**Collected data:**
* * * * *

(* ===== verification/CRuntime.v ===== *)
(** * A runtime for the generated C code

    The interfaces [ProtobufC] and [ProtobufCReader] instantiated on the wire format of
    [ProtoWire]: a packer and a reader that follow the descriptor of a struct.  They show that
    the laws can hold together, and carries the witnesses of the C bindings. *)

From S2P Require Import Prelude MessageHeader Stats Update ProtoWire CBindings.
From Stdlib Require Import SpecFloat.
#[local] Open Scope Z_scope.

(** ** A packer *)

(** A member whose nested messages are packed. *)
Inductive packed_value :=
  | PValue (v : c_value)
  | PMsgs (l : list string).

Definition pack_member (vals : list (string * packed_value)) (fd : ProtobufCFieldDescriptor) : string :=
  let count := match fd_quantifier_offset fd with
    | Some q => match assoc q vals with Some (PValue (CSize n)) => n | _ => O end
    | None => O
    end in
  match fd_label fd, fd_type fd, assoc (fd_offset fd) vals with
  | LABEL_NONE, TYPE_STRING, Some (PValue (CStr s)) => if decide (s = "") then "" else WriteString (fd_id fd) s
  | LABEL_NONE, TYPE_INT32, Some (PValue (CInt v)) => if decide (v = 0) then "" else WriteInt32 (fd_id fd) v
  | LABEL_NONE, TYPE_INT64, Some (PValue (CInt v)) => if decide (v = 0) then "" else WriteInt64 (fd_id fd) v
  | LABEL_NONE, TYPE_DOUBLE, Some (PValue (CDouble v)) =>
      if double_bits_nonzero v then WriteDouble (fd_id fd) v else ""
  | LABEL_REPEATED, TYPE_STRING, Some (PValue (CStrs l)) => write_all (WriteString (fd_id fd)) (take count l)
  | LABEL_REPEATED, TYPE_MESSAGE, Some (PMsgs l) =>
      write_all (fun b => InternalWriteMessage (fd_id fd) (slen b) b) (take count l)
  | _, _, _ => ""
  end.

Fixpoint c_pack (m : c_message) : string :=
  let '(mkCMessage d u ms) := m in
  let packed (kv : string * c_value) :=
    let '(k, v) := kv in (k, match v with CMsgs l => PMsgs (map c_pack l) | v => PValue v end) in
  write_all (pack_member (map packed ms)) (md_fields d) +:+ u.

Definition pack_value (v : c_value) : packed_value :=
  match v with CMsgs l => PMsgs (map c_pack l) | v => PValue v end.

Definition packed_members (m : c_message) : list (string * packed_value) := prod_map id pack_value <$> cm_members m.

Lemma c_pack_eq m : c_pack m = write_all (pack_member (packed_members m)) (md_fields (cm_descriptor m)) +:+ cm_unknown m.
Proof.
  destruct m as [d u ms]. cbn [c_pack cm_descriptor cm_unknown]. do 3 f_equal. unfold packed_members.
  cbn [cm_members]. apply list_fmap_ext. by intros _ [k v] _.
Qed.

Lemma assoc_packed m k : assoc k (packed_members m) = pack_value <$> member_at m k.
Proof.
  unfold member_at, packed_members, assoc. rewrite list_find_fmap.
  change (list_find ((fun x : string * packed_value => x.1 = k) ∘ prod_map id pack_value) (cm_members m))
    with (list_find (fun x : string * c_value => x.1 = k) (cm_members m)).
  by destruct (list_find _ (cm_members m)) as [[i [k' v]]|].
Qed.

(** ** A reader *)

(** One tag and its value; what the table does not list is not supported. *)
Definition scan_value (d : ProtobufCMessageDescriptor) (s : string) (m : c_message) : option (string * c_message) :=
  match parse_varint 10 s with
  | None => None
  | Some (tag, s) =>
      match parse_varint 10 s, range_lookup (md_field_ranges d) (tag / 8) ≫= (md_fields d !!.) with
      | Some (v, s), Some fd =>
          match fd_label fd, fd_type fd with
          | LABEL_NONE, TYPE_INT32 => Some (s, set_member (fd_offset fd) (CInt (i32 v)) m)
          | LABEL_NONE, TYPE_STRING =>
              match str_split (Z.to_nat v) s with
              | Some (x, s) => Some (s, set_member (fd_offset fd) (CStr x) m)
              | None => None
              end
          | _, _ => None
          end
      | _, _ => None
      end
  end.

Fixpoint scan (fuel : nat) (d : ProtobufCMessageDescriptor) (m : c_message) (s : string) : option c_message :=
  match s with
  | EmptyString => Some m
  | String _ _ =>
      match fuel with
      | O => None
      | S fuel => match scan_value d s m with
                  | Some (s', m') => scan fuel d m' s'
                  | None => None
                  end
      end
  end.

Definition scan_all (d : ProtobufCMessageDescriptor) (m : c_message) (s : string) : option c_message :=
  scan (String.length s) d m s.

Lemma scan_value_length d s m s' m' : scan_value d s m = Some (s', m') -> (String.length s' < String.length s)%nat.
Proof.
  unfold scan_value. destruct (parse_varint 10 s) as [[tag s1]|] eqn:E1; [|done].
  destruct (parse_varint 10 s1) as [[v s2]|] eqn:E2; [|done]. apply parse_varint_length in E1, E2.
  destruct (_ ≫= _) as [fd|]; [|done]. destruct (fd_label fd), (fd_type fd); try done; [|intros [= <- _]; lia].
  destruct (str_split (Z.to_nat v) s2) as [[x s3]|] eqn:E3; [|done]. apply str_split_length in E3. intros [= <- _]. lia.
Qed.

Lemma scan_fuel f1 f2 d m s : (String.length s <= f1)%nat -> (String.length s <= f2)%nat -> scan f1 d m s = scan f2 d m s.
Proof.
  revert f2 m s. induction f1 as [|f1 IH]; intros [|f2] m [|c s] H1 H2; cbn in H1, H2; try lia; [done..|]. cbn [scan].
  destruct (scan_value d (String c s) m) as [[s' m']|] eqn:E; [|done].
  apply scan_value_length in E. cbn in E. apply IH; lia.
Qed.

Lemma scan_step d m s s' m' : scan_value d s m = Some (s', m') -> scan_all d m s = scan_all d m' s'.
Proof.
  intros E. unfold scan_all. destruct s as [|c s]; [apply scan_value_length in E; cbn in E; lia|].
  cbn [String.length scan]. rewrite E. apply scan_value_length in E. cbn in E. apply scan_fuel; lia.
Qed.

#[export] Program Instance wire_c : ProtobufC := {|
  protobuf_c_message_pack := c_pack;
  protobuf_c_message_get_packed_size := fun m => slen (c_pack m);
  protobuf_c_message_unpack := fun d b => match message_init d with Some m => scan_all d m b | None => None end;
  pack_field := fun m => pack_member (packed_members m)
|}.
Next Obligation. exact c_pack_eq. Qed.
Next Obligation. done. Qed.
Next Obligation. intros m fd s E1 E2 E3. cbn beta. unfold pack_member. by rewrite E1, E2, assoc_packed, E3. Qed.
Next Obligation. intros m fd s E1 E2 E3. cbn beta. unfold pack_member. by rewrite E1, E2, assoc_packed, E3. Qed.
Next Obligation. intros m fd s E1 E2 E3. cbn beta. unfold pack_member. by rewrite E1, E2, assoc_packed, E3. Qed.
Next Obligation. intros m fd s E1 E2 E3 _. cbn beta. unfold pack_member. by rewrite E1, E2, assoc_packed, E3. Qed.
Next Obligation.
  intros m fd q n l E1 E2 E3 E4 E5 _. cbn beta. unfold pack_member. by rewrite E1, E2, E3, !assoc_packed, E4, E5.
Qed.
Next Obligation.
  intros m fd q n l E1 E2 E3 E4 E5 _ _. cbn beta. unfold pack_member. rewrite E1, E2, E3, !assoc_packed, E4, E5.
  cbn [fmap option_fmap option_map pack_value]. change (map c_pack l) with (c_pack <$> l). rewrite <-fmap_take.
  unfold write_all. by rewrite foldr_fmap.
Qed.

(** A header with the values of a struct. *)
Definition header_of (m : Broker__MessageHeader) : MessageHeader :=
  set_reply_topic (c_reply_topic m) (set_sequence_count (c_sequence_count m) (set_sequence_number (c_sequence_number m)
    (set_transfer_id (c_transfer_id m) (set_message_uuid (c_message_uuid m)
      (set_origin_broker_id (c_origin_broker_id m) (set_topic (c_topic m) (set_sender_id (c_sender_id m)
        (set_handler_key (c_handler_key m) header_new)))))))).

Lemma header_of_wf m : header_wf (header_of m).
Proof. unfold header_of. eauto 20 with wisp. Qed.

Lemma header_of_same m : same_header (header_of m) m.
Proof. by split. Qed.

#[local] Arguments parse_varint : simpl never.

#[export] Program Instance wire_c_reader : ProtobufCReader := {| unpack_fields := scan_all |}.
Next Obligation. intros d m b E _. cbn. by rewrite E. Qed.
Next Obligation. done. Qed.
Next Obligation.
  intros d m n i fd s rest _ Hr Hf Hl Ht Hn _ Hlen. apply scan_step. unfold scan_value. cbn [WriteString wire_runtime] in *.
  rewrite !slen_app in Hlen. pose proof (slen_nonneg s). pose proof (slen_nonneg (encode_varint (n * 8 + 2))).
  pose proof (slen_nonneg (encode_varint (slen s))). pose proof (slen_nonneg rest).
  rewrite !string_app_assoc, !parse_varint_10 by lia.
  assert ((n * 8 + 2) / 8 = n) as -> by (rewrite Z.div_add_l by lia; change (2 / 8) with 0; lia).
  rewrite Hr. cbn [mbind option_bind]. rewrite Hf, Hl, Ht. unfold slen. by rewrite Nat2Z.id, str_split_app.
Qed.
Next Obligation.
  intros d m n i fd v rest _ Hr Hf Hl Ht Hn Hv _. apply scan_step. unfold scan_value. cbn [WriteInt32 wire_runtime].
  rewrite !string_app_assoc, !parse_varint_10; [|unfold u64; apply Z.mod_pos_bound; lia|lia].
  rewrite Z.div_mul by lia. rewrite Hr. cbn [mbind option_bind]. by rewrite Hf, Hl, Ht, i32_u64.
Qed.

(** ** Witnesses *)

Definition sample_struct : Broker__MessageHeader :=
  mkCHeader "lights" "client1" "lights" "" "0a1b" "" 2 7 "replies".

Lemma header_c_interop_witness :
  broker__message_header__pack (header_message sample_struct) = Some (SerializeAsString (header_of sample_struct)) /\
  broker__message_header__get_packed_size (header_message sample_struct) =
    Some (ByteSizeLong (header_of sample_struct)) /\
  (exists bytes h', broker__message_header__pack (header_message sample_struct) = Some bytes /\
    ParseFromArray bytes = Some h' /\ h' ≡ header_of sample_struct) /\
  broker__message_header__unpack (SerializeAsString (header_of sample_struct)) = Some (header_message sample_struct).
Proof.
  apply (header_c_interop (header_of sample_struct) sample_struct).
  - apply header_of_wf.
  - reflexivity.
  - split; [repeat constructor|by vm_compute..].
  - repeat constructor; unfold is_c_string; apply (bool_decide_unpack _); vm_compute; exact I.
  - apply header_of_same.
Defined.

Definition sample_client : ClientInfo := add_subscriptions "doors" (add_subscriptions "lights" (set_id "client1" clientinfo_new)).

Definition sample_report : SystemStats :=
  add_connected_clients sample_client (set_total_msgs 70000 (set_kb_per_sec (double_div (double_of_Z 3) (double_of_Z 2))
    (set_clients_count 1 (set_broker_id "b1" stats_new)))).

(** The arrays have spare room. *)
Definition sample_report_struct : Broker__SystemStats :=
  mkCStats "b1" 1 0 0 (double_div (double_of_Z 3) (double_of_Z 2)) 70000 0 1
    [mkCClientInfo "client1" 2 ["lights"; "doors"; "spare"]; mkCClientInfo "" 0 []].

Lemma stats_c_interop_witness :
  broker__system_stats__pack (system_stats_message sample_report_struct) = Some (stats_Serialize sample_report) /\
  broker__system_stats__get_packed_size (system_stats_message sample_report_struct) =
    Some (stats_ByteSizeLong sample_report).
Proof.
  apply (stats_c_interop sample_report sample_report_struct).
  - split; try discriminate; try (intros _; reflexivity). repeat constructor. intros E. discriminate E.
  - split; [reflexivity|]. repeat constructor.
  - vm_compute. discriminate.
  - split; try reflexivity; [cbn; lia|]. apply Forall2_cons; split; [split; [reflexivity|cbn; lia|reflexivity]|constructor].
Defined.

Lemma update_c_interop_witness :
  communication__update__pack (update_message (mkCUpdate "7" "" 5)) <>
    Some (update_Serialize (upd_set_timestamp_utc 5 (upd_set_message "" (upd_set_id "7" update_new)))) /\
  communication__update__pack (update_message (mkCUpdate "7" "" 5)) =
    Some (update_Serialize (upd_set_timestamp_utc 5 (upd_set_id "7" update_new))).
Proof.
  split; [vm_compute; discriminate|].
  refine (proj1 (update_c_interop (upd_set_timestamp_utc 5 (upd_set_id "7" update_new)) (mkCUpdate "7" "" 5) _ _ _) _).
  - apply upd_set_timestamp_utc_wf, upd_set_id_wf, update_new_wf.
  - reflexivity.
  - split; reflexivity.
  - intros [E _]. discriminate E.
Defined.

* * * * *

**WHAT THE EXERCISE ASKS:** What you return must be the lines above that run from the line with "destruct (parse_varint 10 s1)" to the line with "revert f2 m", inclusive, each copied exactly.

**WRITTEN ANSWER:**
  destruct (parse_varint 10 s1) as [[v s2]|] eqn:E2; [|done]. apply parse_varint_length in E1, E2.
  destruct (_ ≫= _) as [fd|]; [|done]. destruct (fd_label fd), (fd_type fd); try done; [|intros [= <- _]; lia].
  destruct (str_split (Z.to_nat v) s2) as [[x s3]|] eqn:E3; [|done]. apply str_split_length in E3. intros [= <- _]. lia.
Qed.

Lemma scan_fuel f1 f2 d m s : (String.length s <= f1)%nat -> (String.length s <= f2)%nat -> scan f1 d m s = scan f2 d m s.
Proof.
  revert f2 m s. induction f1 as [|f1 IH]; intros [|f2] m [|c s] H1 H2; cbn in H1, H2; try lia; [done..|]. cbn [scan].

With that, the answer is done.